To reduce the tar yield in, to coin a phrase, a 'normal' cigarette, (one without holes in the filter), manufacturers have had to replace tobacco with other materials. I believe this includes tree bark. As a smoker of both roll ups and factory made cigarettes, I am certainly aware that the factory made cigarettes can make me more chesty - too much wood smoke?
I did unknowingly buy 200 counterfiet B&H once. I could not smoke them all, I don't know what was in them, but I could feel it.
A little OT..., but this just in:
http://www.bbc.co.uk/news/health-12728629
14 March 2011 Last updated at 02:35
"Six leading health groups have dealt the government a blow by refusing to sign up to its new "responsibility deal" on alcohol in England.
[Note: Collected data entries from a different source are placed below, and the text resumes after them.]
Lemma land_ones_mod x n m : m = Z.ones n -> 0 <= n -> Z.land x m = x mod 2 ^ n.
Proof. intros ->. apply Z.land_ones. Qed.

Ltac land_mod :=
  repeat match goal with
  | |- context [Z.land ?x 0x01] => rewrite (land_ones_mod x 1 0x01) by done
  | |- context [Z.land ?x 0x03] => rewrite (land_ones_mod x 2 0x03) by done
  | |- context [Z.land ?x 0x7F] => rewrite (land_ones_mod x 7 0x7F) by done
  | |- context [Z.land ?x 0x3FFFFFFF] => rewrite (land_ones_mod x 30 0x3FFFFFFF) by done
  | |- context [Z.land ?x VARLENA_EXTSIZE_MASK] =>
      rewrite (land_ones_mod x 30 VARLENA_EXTSIZE_MASK) by done
  | |- context [Z.shiftr ?x ?n] => rewrite (Z.shiftr_div_pow2 x n) by done
  | |- context [Z.shiftl ?x ?n] => rewrite (Z.shiftl_mul_pow2 x n) by done
  end.

Lemma rd32_le32 z k : 0 <= z < 2 ^ 32 -> rd32 (le32 z ++ k) 0 = Ok z.
Proof. intros. exact (rd32_middle [] z k 0 eq_refl H). Qed.

Lemma rd_le32_0 z k : rd (le32 z ++ k) 0 = Ok (z mod 256).
Proof. done. Qed.

Lemma zlen_le32 z : zlen (le32 z) = 4.
Proof. done. Qed.
#[export] Hint Rewrite zlen_le32 : zlen.

Create Rewrite HintDb varatt.

(** Every lemma below holds with any bytes [t] in memory after the datum. *)
Section forms.
Context (t : list Z).

(** *** Plain *)
Section plain.
Context (data : list Z).
Local Abbreviation p := (mk_4b_u data ++ t).

Lemma hdr_4b_u : rd p 0 = Ok ((4 * (zlen data + 4)) mod 256).
Proof. done. Qed.
Lemma is_4b_u_u : VARATT_IS_4B_U p = Ok true.
Proof. unfold VARATT_IS_4B_U. rewrite hdr_4b_u. simpl. land_mod. f_equal. lia. Qed.
Lemma is_4b_c_u : VARATT_IS_4B_C p = Ok false.
Proof. unfold VARATT_IS_4B_C. rewrite hdr_4b_u. simpl. land_mod. f_equal. lia. Qed.
Lemma is_1b_u : VARATT_IS_1B p = Ok false.
Proof. unfold VARATT_IS_1B. rewrite hdr_4b_u. simpl. land_mod. f_equal. lia. Qed.
Lemma is_1b_e_u : VARATT_IS_1B_E p = Ok false.
Proof. unfold VARATT_IS_1B_E. rewrite hdr_4b_u. simpl. f_equal. lia. Qed.
Lemma varsize_4b_u : ok_4b_u data -> VARSIZE_4B p = Ok (zlen data + 4).
Proof.
  unfold VARSIZE_4B, mk_4b_u, ok_4b_u. intros Hok. rewrite <- app_assoc, rd32_le32 by zl.
  simpl. land_mod. f_equal. pose proof (zlen_nonneg data). lia.
Qed.
Lemma zlen_4b_u : zlen (mk_4b_u data) = zlen data + 4.
Proof. unfold mk_4b_u. zl. Qed.
End plain.

(** *** Compressed in line *)
Section compressed.
Context (raw method : Z) (payload : list Z).
Local Abbreviation p := (mk_4b_c raw method payload ++ t).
The deal covers voluntary agreements with the drinks industry on issues such as promotions and labelling, aimed at tackling alcohol abuse.
But the organisations, including Alcohol Concern, accused ministers of not being tough enough on the industry."
And the groups concerned?
"The full list of organisations which are refusing to sign up is: Alcohol Concern, the British Association for the Study of the Liver, the British Liver Trust, the British Medical Association, the Institute of Alcohol Studies and the Royal College of Physicians."
We live in the age of Rule By Experts. Only those who are qualified to tell us how to live need apply... and they wonder why the low turn-out come election time?